Comme les personnages, la caméra de Berger reste dans l’enceinte du conclave. Le monde extérieur, dont le public et les cardinaux sont isolés, constitue encore une Source de pression supplémentaire sur le cardinal Lawerence. Non seulement des troubles sont signalés, mais il y a aussi le compte à rebours d’une foule énorme rassemblée devant les portes avec impatience, alors que le poids de l’avenir de l’Église catholique repose sur ses épaules.

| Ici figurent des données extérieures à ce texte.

(* ===== verification/SqlCredentials.v ===== *)
(** * What credentials are good for

    Enrolment tokens and bootstrap authorities are used once, and not after five wrong
    proofs; recovery replaces every device and credential of an author; the guarded forms
    of revocation leave a device; a handle given up stays reserved. *)

From S2P Require Import Prelude Utf8 GoStrings Keys Streams SqlRepo SqlDB SqlIdentity SqlIdentityLaws.
Import sqlite db identity identitylaws.

Module credentials.
Open Scope tx_scope.

(** ** Single use *)

Inductive credential := CToken (id : bytes) | CBootstrap (id : bytes).

(** Used, locked by five wrong proofs, or gone. *)
Definition spent (c : credential) (d : DB) : Prop :=
  match c with
  | CToken id => forall t, tokens d !! id = Some t -> consumed_b (tk_consumed t) = true \/ 5 <= tk_failed t
  | CBootstrap id => exists b, bootstraps d !! id = Some b /\ (consumed_b (bs_consumed b) = true \/ 5 <= bs_failed b)
  end.

Definition uses (c : credential) (o : call) : Prop :=
  match c, o with
  | CToken id, CVerifyEnrollmentToken t _ => t = id
  | CToken id, CCompleteDeviceEnrollment i => de_TokenID i = id
  | CBootstrap id, CCompleteBootstrapRegistration a _ _ => a = id
  | _, _ => False
  end.
(** An identifier in use cannot be issued again; that of a token is free again after its
    author has gone. *)
Definition reissues (c : credential) (o : call) : Prop :=
  match c, o with
  | CToken id, CCreateEnrollmentToken i => ti_ID i = id
  | _, _ => False
  end.

Section Spent.
Context `{Platform}.
Context (c : credential).

Lemma consume_tokens_spent P n d d' : consume_tokens P n d = inr d' -> spent c d -> spent c d'.
Proof.
  intros [= <-]. destruct c as [id|id]; [|done]. cbn. intros Hs t. rewrite lookup_update_where.
  destruct (tokens d !! id) as [t0|]; [|done]. cbn. intros [= <-]. specialize (Hs _ eq_refl). destruct (P id t0); [by left|done].
Qed.
Lemma consume_bootstrap_spent i n d d' : consume_bootstrap i n d = inr d' -> spent c d -> spent c d'.
Proof.
  intros [= <-]. destruct c as [id|id]; [done|]. cbn. intros (b & Hb & Hs). rewrite lookup_update_where, Hb. cbn.
  eexists. split; [done|]. destruct (eqb id i); cbn; tauto.
Qed.
Lemma insert_bootstrap_spent i w d d' : insert_bootstrap i w d = inr d' -> spent c d -> spent c d'.
Proof.
  unfold insert_bootstrap. intros Hi. stmt_inv. destruct c as [id|id]; [done|]. cbn. intros (b & Hb & Hs). exists b. split; [|done].
  rewrite lookup_insert_ne; [done|]. intros ->. congruence.
Qed.
Lemma insert_token_spent i w d d' : c <> CToken i -> insert_token i w d = inr d' -> spent c d -> spent c d'.
Proof.
  unfold insert_token. intros Hc Hi. stmt_inv. destruct c as [id|id]; [|done]. cbn. intros Hs t. rewrite lookup_insert_ne; [apply Hs|].
  intros ->. by apply Hc.
Qed.
Lemma delete_author_spent i d d' : delete_author i d = inr d' -> spent c d -> spent c d'.
Proof.
  unfold delete_author. intros Hi. stmt_inv. destruct c as [id|id]; [|done]. cbn. intros Hs t. rewrite lookup_delete_where. intros [Ht _].
  by apply Hs.
Qed.
#[local] Hint Resolve consume_tokens_spent consume_bootstrap_spent insert_bootstrap_spent delete_author_spent : keeps.
(** The other statements. *)
#[local] Hint Extern 3 (spent _ _) => frame_stmt : keeps.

“On a beaucoup joué avec le son, les hélicoptères survolant, hors caméra”, raconte Berger. “Vous essayez d’entrer dans la tête de Ralph, il ne verra pas les hélicoptères, les acclamations de la foule, le sentiment des centaines de milliers de personnes sur la place Saint-Pierre qui s’y rendent pour attendre de voir : ‘Qui va être le le prochain gars ?’
Des rebondissements fondés sur l’infaillibilité
L’une des préoccupations de Berger est que le public prenne le contexte historique du Vatican et mette les personnages, qui sont les plus hauts dirigeants de la religion, sur un piédestal. Ce qui maintient le public en haleine, ce sont en partie les rebondissements du film, qui sont enracinés dans l’infaillibilité des personnages : chaque cardinal considéré pour le poste le plus élevé a quelque chose dans son passé qu’il tentera en vain de cacher sous un examen minutieux. du processus de sélection. C’est pourquoi dès le début du film, lorsque le pape meurt, Berger s’assure que même le Saint-Père lui-même n’est que chair et os, sapant la gravité du moment en entraînant sa caméra sur le processus consistant à s’occuper d’un cadavre. et difficulté à retirer ses bijoux.
“Il porte cette bague depuis probablement 10 à 15 ans, il est probablement devenu plus gros et plus âgé”, a déclaré Berger. « Ils ont du mal, ils veulent être très respectueux avec ce type, mais ils ont toujours du mal à enlever cette foutue bague. Je pense que c’est juste intéressant pour moi de le rendre humain.
Au début du film, Berger voulait que le public voie ceux qui travaillaient et vivaient au Vatican, malgré leurs anciennes robes, avaient des téléphones portables et étaient engagés dans les mêmes aspects banals de la vie moderne que ceux du public. Il a également souligné comment le pape décédé a été manipulé par des ambulanciers, enfermé dans un sac mortuaire en plastique, comme n’importe quel autre cadavre.
“J’aime quand toute cette architecture archaïque, tout d’un coup il y a du plastique, la modernité qu’ils font simplement partie de nos vies et qu’il n’y a aucune raison de les mettre sur un piédestal”, a déclaré Berger. “Ce sont des humains qui ont commis toutes leurs erreurs mortelles.”
Vous pouvez vous abonner au podcast Toolkit sur Apple, Spotify ou votre plateforme de podcast préférée.